How would you use the new biases (Wxh, Whh, Why, bh, by) in the program in order to have the finished product? I save the arrays to a .npz and load them again, but I receive the same amount of loss and similar samples of random characters as I did from starting the first time.

I'm running the python version of this and its not saving the training, when I stop the program there is no memory of all the millions of cycles we completed. Is there a "save the results" function I am missing?

I need help with ----- loss += -np.log(ps[t][targets[t],0]) ----.
dont understand the syntax. looked it up on google but no solution. Is there any other way around.
does sum(-np.log(ys[t])*<one hot array of targets[t]>) mean the same thing?

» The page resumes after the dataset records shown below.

(* ===== verification/UserLifecycle.v ===== *)
(** * The operations of user administration

    [createMysqlUserAdministration] of [src/adapters/mysqlUserAdministration.ts]: create,
    update, activate, reset and close, each in one transaction that is audited or not
    made. *)

From S2P Require Import Prelude JsText CanonicalJson Scoring Sql AuditChain Credentials UserAdmin UserStore.

Local Open Scope string_scope.
Local Open Scope list_scope.
#[global] Open Scope Z_scope.

(** The injected hashing primitive: its salt comes from the number of the call. *)
Class PasswordHasher : Type := {
  hash_password : nat → string → PasswordIdentityContext → Prelude.result CredentialError string;
}.

Notation admin := (Sql UserDb UserAdminError).

Section Operations.
Context `{P : Platform, C : Collation, M : CaseMapping, H : PasswordHasher}.

Definition read {A} (st : statement A) : admin A := catching (request st) (fun _ => fault readFailed).

Definition write (st : statement nat) (expected : nat) : admin unit :=
  n ← catching (request st) (fun e => match e with
        | DuplicateEntry => refusal identifierConflict | Refused => fault writeFailed end);
  lift (throw_if (negb (n =? expected)%nat) (fault writeCountUnexpected)).

Definition appendAudit (event : AuditEvent) (eventId : string) : admin AuditWriteMode :=
  catching (recordAuditEventInTransaction event eventId) (fun _ => fault auditFailed).

Definition readAccount (targetUserId : string) : admin (option ManagedAccount) :=
  found ← read (selectTargetForUpdate targetUserId);
  match found with
  | [] => mret None
  | row :: _ =>
      codes ← read (selectTargetRolesForUpdate targetUserId);
      version ← (match j_credential row with
                 | None => mret None
                 | Some c => v ← lift (requireSessionVersion (Some (session_version c))); mret (Some v)
                 end : admin (option Z));
      mret (Some {| userId := u_id (j_user row); kind := u_kind (j_user row);
                    userStatus := u_status (j_user row); email := u_email (j_user row);
                    username := username_normalized <$> j_credential row;
                    credentialStatus := c_status <$> j_credential row;
                    sessionVersion := version; roles := codes |})
  end.

Definition countOtherActiveAdmins (targetUserId : string) : admin Z :=
  n ← read (countOtherActiveAdminsForUpdate targetUserId);
  lift (if n <? 0 then Throw (fault stateMalformed) else Ok n).

Definition hashForStorage (password : string) (identity : PasswordIdentityContext) : admin string :=
  fun env n d =>
    (match hash_password n password identity with
     | Ok hashed => requireStorablePasswordHash hashed
     | Throw e => if bool_decide (cred_code e = PASSWORD_POLICY) then Throw (inputError passwordPolicy [])
                  else Throw (fault hashingFailed)
     end, (S n, d)).

(** The event of an operation, with its generated identifiers. *)
Definition audited (action : UserAdminAuditAction) (actor target : string) (before : option string) (after : string)
    : admin AuditWriteMode :=
  correlation ← newId; at_ ← now; eventId ← newId;
  appendAudit (buildUserAdministrationAuditEvent action actor target before after correlation at_) eventId.

Definition transaction {A} : admin (TransactionOutcome A) → admin A :=
  inTransaction (fault unexpected) (fault commitFailed).

(** *** Create

    The result repeats the role that was asked for; it is left out here. *)

Definition create_body (actorUserId username email role password : string)
    : admin (TransactionOutcome UserAdminChangeResult) :=
  usernameOwner ← read (selectUsernameOwnerForUpdate username);
  _ ← lift (throw_if (negb (bool_decide (usernameOwner = []))) (refusal usernameTaken));
  emailOwner ← read (selectEmailOwnerForUpdate email);
  _ ← lift (throw_if (negb (bool_decide (emailOwner = []))) (refusal emailTaken));
  passwordHashValue ← hashForStorage password (Identity (Some username) (Some email));
  userId ← newId;
  _ ← write (insertUser userId email) 1;
  _ ← write (insertCredential userId username passwordHashValue) 1;
  roleId ← newId;
  _ ← write (insertRole roleId userId role actorUserId) 1;
  mode ← audited USER_ACCOUNT_CREATED actorUserId userId None
           (userLifecycleHash (Facts userId status_active status_active [role] 1));
  mret (Outcome true (Changed userId USER_ACCOUNT_CREATED true 1 (Some mode))).

Definition createUser (actor username email password role : value) : admin UserAdminChangeResult :=
  actorUserId ← lift (requireActorUserId actor);
  username ← lift (requireUsername username);
  email ← lift (requireEmail email);
  role ← lift (requireAssignableRole role);
  password ← lift (requireAcceptablePassword password (Identity (Some username) (Some email)));
  transaction (create_body actorUserId username email role password).

(** *** Update *)

Definition manageable (targetUserId : string) : admin ManagedAccount :=
  account ← readAccount targetUserId; lift (requireManageableAccount account).

(** The guards against locking oneself or everybody out. *)
Definition guarded (actorUserId targetUserId : string) (account : ManagedAccount) (self : UserAdminRefusalCode) : admin unit :=
  _ ← lift (refuseSelfTarget actorUserId targetUserId self);
  others ← countOtherActiveAdmins targetUserId;
  lift (refuseLastActiveAdmin account others).

(** [if (owner && owner.user_id !== targetUserId) throw ...] *)
Definition owned_by (targetUserId : string) (owner : list string) (code : UserAdminRefusalCode) : admin unit :=
  lift (match owner with
        | o :: _ => throw_if (negb (String.eqb o targetUserId)) (refusal code)
        | [] => Ok tt
        end).

Definition when_ (b : bool) (m : admin unit) : admin unit := if b then m else mret tt.

Definition update_body (actorUserId targetUserId newUsername newEmail role : string)
    : admin (TransactionOutcome UserAdminChangeResult) :=
  account ← manageable targetUserId;
  _ ← when_ (removesAdminRole account role) (guarded actorUserId targetUserId account selfDemote);
  let usernameChanged := negb (bool_decide (Some newUsername = username account)) in
  let emailChanged := negb (bool_decide (Some newEmail = email account)) in
  let roleChanged := negb (bool_decide (roles account = [role])) in
  _ ← when_ usernameChanged (
    owner ← read (selectUsernameOwnerForUpdate newUsername);
    _ ← owned_by targetUserId owner usernameTaken;
    write (updateUsername newUsername targetUserId (username account)) 1);
  _ ← when_ emailChanged (
    owner ← read (selectEmailOwnerForUpdate newEmail);
    _ ← owned_by targetUserId owner emailTaken;
    write (updateEmail newEmail targetUserId) 1);
  _ ← when_ roleChanged (
    _ ← write (deleteRoles targetUserId) (length (roles account));
    roleId ← newId;
    write (insertRole roleId targetUserId role actorUserId) 1);
  let before := accountLifecycleFacts account in
  mode ← audited USER_ACCOUNT_UPDATED actorUserId targetUserId (Some (userLifecycleHash before))
           (userLifecycleHash (Facts (fact_userId before) (fact_userStatus before)
              (fact_credentialStatus before) [role] (fact_sessionVersion before)));
  mret (Outcome true (Changed targetUserId USER_ACCOUNT_UPDATED (usernameChanged || emailChanged || roleChanged)
    (fact_sessionVersion before) (Some mode))).

Definition updateUser (actor target username email role : value) : admin UserAdminChangeResult :=
  actorUserId ← lift (requireActorUserId actor);
  targetUserId ← lift (requireTargetUserId target);
  username ← lift (requireUsername username);
  email ← lift (requireEmail email);
  role ← lift (requireAssignableRole role);
  transaction (update_body actorUserId targetUserId username email role).

(** *** Activation *)

Definition activation_action (active : bool) : UserAdminAuditAction :=
  if active then USER_ACCOUNT_ACTIVATED else USER_ACCOUNT_DEACTIVATED.

Definition activation_body (actorUserId targetUserId : string) (active : bool)
    : admin (TransactionOutcome UserAdminChangeResult) :=
  account ← manageable targetUserId;
  _ ← when_ (negb active) (guarded actorUserId targetUserId account selfDeactivate);
  let desired := if active then status_active else status_disabled in
  currentVersion ← lift (requireSessionVersion (sessionVersion account));
  if String.eqb (userStatus account) desired && bool_decide (credentialStatus account = Some desired) then
    mret (Outcome false (Changed targetUserId (activation_action active) false currentVersion None))
  else
    resultingVersion ← lift (nextSessionVersion currentVersion);
    _ ← write ((if active then enableCredential else disableCredential) targetUserId) 1;
    _ ← when_ (negb (String.eqb (userStatus account) desired))
          (write ((if active then enableUser else disableUser) targetUserId) 1);
    let before := accountLifecycleFacts account in
    mode ← audited (activation_action active) actorUserId targetUserId (Some (userLifecycleHash before))
             (userLifecycleHash (Facts (fact_userId before) desired desired (fact_roles before) resultingVersion));
    mret (Outcome true (Changed targetUserId (activation_action active) true resultingVersion (Some mode))).

Definition setUserActivation (actor target active : value) : admin UserAdminChangeResult :=
  actorUserId ← lift (requireActorUserId actor);
  targetUserId ← lift (requireTargetUserId target);
  active ← lift (requireActivationFlag active);
  transaction (activation_body actorUserId targetUserId active).

(** *** Password reset *)

Definition reset_body (actorUserId targetUserId : string) (password : value)
    : admin (TransactionOutcome UserAdminChangeResult) :=
  account ← manageable targetUserId;
  let identity := Identity (username account) (email account) in
  accepted ← lift (requireAcceptablePassword password identity);
  version ← lift (requireSessionVersion (sessionVersion account));
  resultingVersion ← lift (nextSessionVersion version);
  passwordHashValue ← hashForStorage accepted identity;
  _ ← write (updatePassword passwordHashValue targetUserId) 1;
  let before := accountLifecycleFacts account in
  mode ← audited USER_ACCOUNT_PASSWORD_RESET actorUserId targetUserId (Some (userLifecycleHash before))
           (userLifecycleHash (Facts (fact_userId before) (fact_userStatus before)
              (fact_credentialStatus before) (fact_roles before) resultingVersion));
  mret (Outcome true (Changed targetUserId USER_ACCOUNT_PASSWORD_RESET true resultingVersion (Some mode))).

Definition resetUserPassword (actor target password : value) : admin UserAdminChangeResult :=
  actorUserId ← lift (requireActorUserId actor);
  targetUserId ← lift (requireTargetUserId target);
  _ ← lift (requireAcceptablePassword password (Identity None None));
  transaction (reset_body actorUserId targetUserId password).

(** *** Tombstone *)

Definition tombstone_body (actorUserId targetUserId : string)
    : admin (TransactionOutcome UserAdminChangeResult) :=
  account ← manageable targetUserId;
  _ ← guarded actorUserId targetUserId account selfTombstone;
  version ← lift (requireSessionVersion (sessionVersion account));
  resultingVersion ← lift (nextSessionVersion version);
  random ← randomText;
  sentinel ← lift (buildRevokedPasswordSentinel random);
  _ ← write (tombstoneCredential sentinel targetUserId) 1;
  _ ← write (tombstoneUser_stmt targetUserId) 1;
  let before := accountLifecycleFacts account in
  mode ← audited USER_ACCOUNT_TOMBSTONED actorUserId targetUserId (Some (userLifecycleHash before))
           (userLifecycleHash (Facts (fact_userId before) status_tombstoned status_tombstoned
              (fact_roles before) resultingVersion));
  mret (Outcome true (Changed targetUserId USER_ACCOUNT_TOMBSTONED true resultingVersion (Some mode))).

Definition tombstoneUser (actor target : value) : admin UserAdminChangeResult :=
  actorUserId ← lift (requireActorUserId actor);
  targetUserId ← lift (requireTargetUserId target);
  transaction (tombstone_body actorUserId targetUserId).
End Operations.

Also is the same loss_func applicable to python 3 too? (apart from changing the xrange to range)

Thanks very much for your code. It is the code that I can understand the RNN more deeply. I wander that what dose the code of "# prepare inputs (we're sweeping from left to right in steps seq_length long)" mean. I have read your blog http://karpathy.github.io/2015/05/21/rnn-effectiveness/. and test the very simple example "hello". I would be very appreiciate if I could receive your anwser.

That is not code, but rather a one-line comment. Same with anything else starting with the # character.

data = open("C:\Users\Amir\Desktop\Serious Programming\Neural Networks\Training Data.txt", 'r')
^
SyntaxError: (unicode error) 'unicodeescape' codec can't decode bytes in position 2-3: truncated \UXXXXXXXX escape

C:\Users\Amir\Desktop\Serious Programming\Neural Network\Training Data.txt should be C\:\\Users\\Amir\\Desktop\\Serious Programming\\Neural Network\\Training Data.txt as to escape the : and the backslashes. \Users is interpreted as Unicode character with code 'sers' which, "sers" is not a valid code. The : will act as a special character before the backslash and will also need escaping.

guys, could you tell me please where can I find the output of this code?

Rumi4 commented Jul 15, 2019

does the program generate new text or the one same from the input file

pzdkn commented Jul 20, 2019

Stupid question : In which lines does the vanishing gradient problem manifest itself ?

Thank you 🙏🏻

I didn't see wheren or when to stop or break "the while True:" loop?

I have over 630k iterations and my loss is 42.9 I'm using shakespears poems as training data am I doing something wrong?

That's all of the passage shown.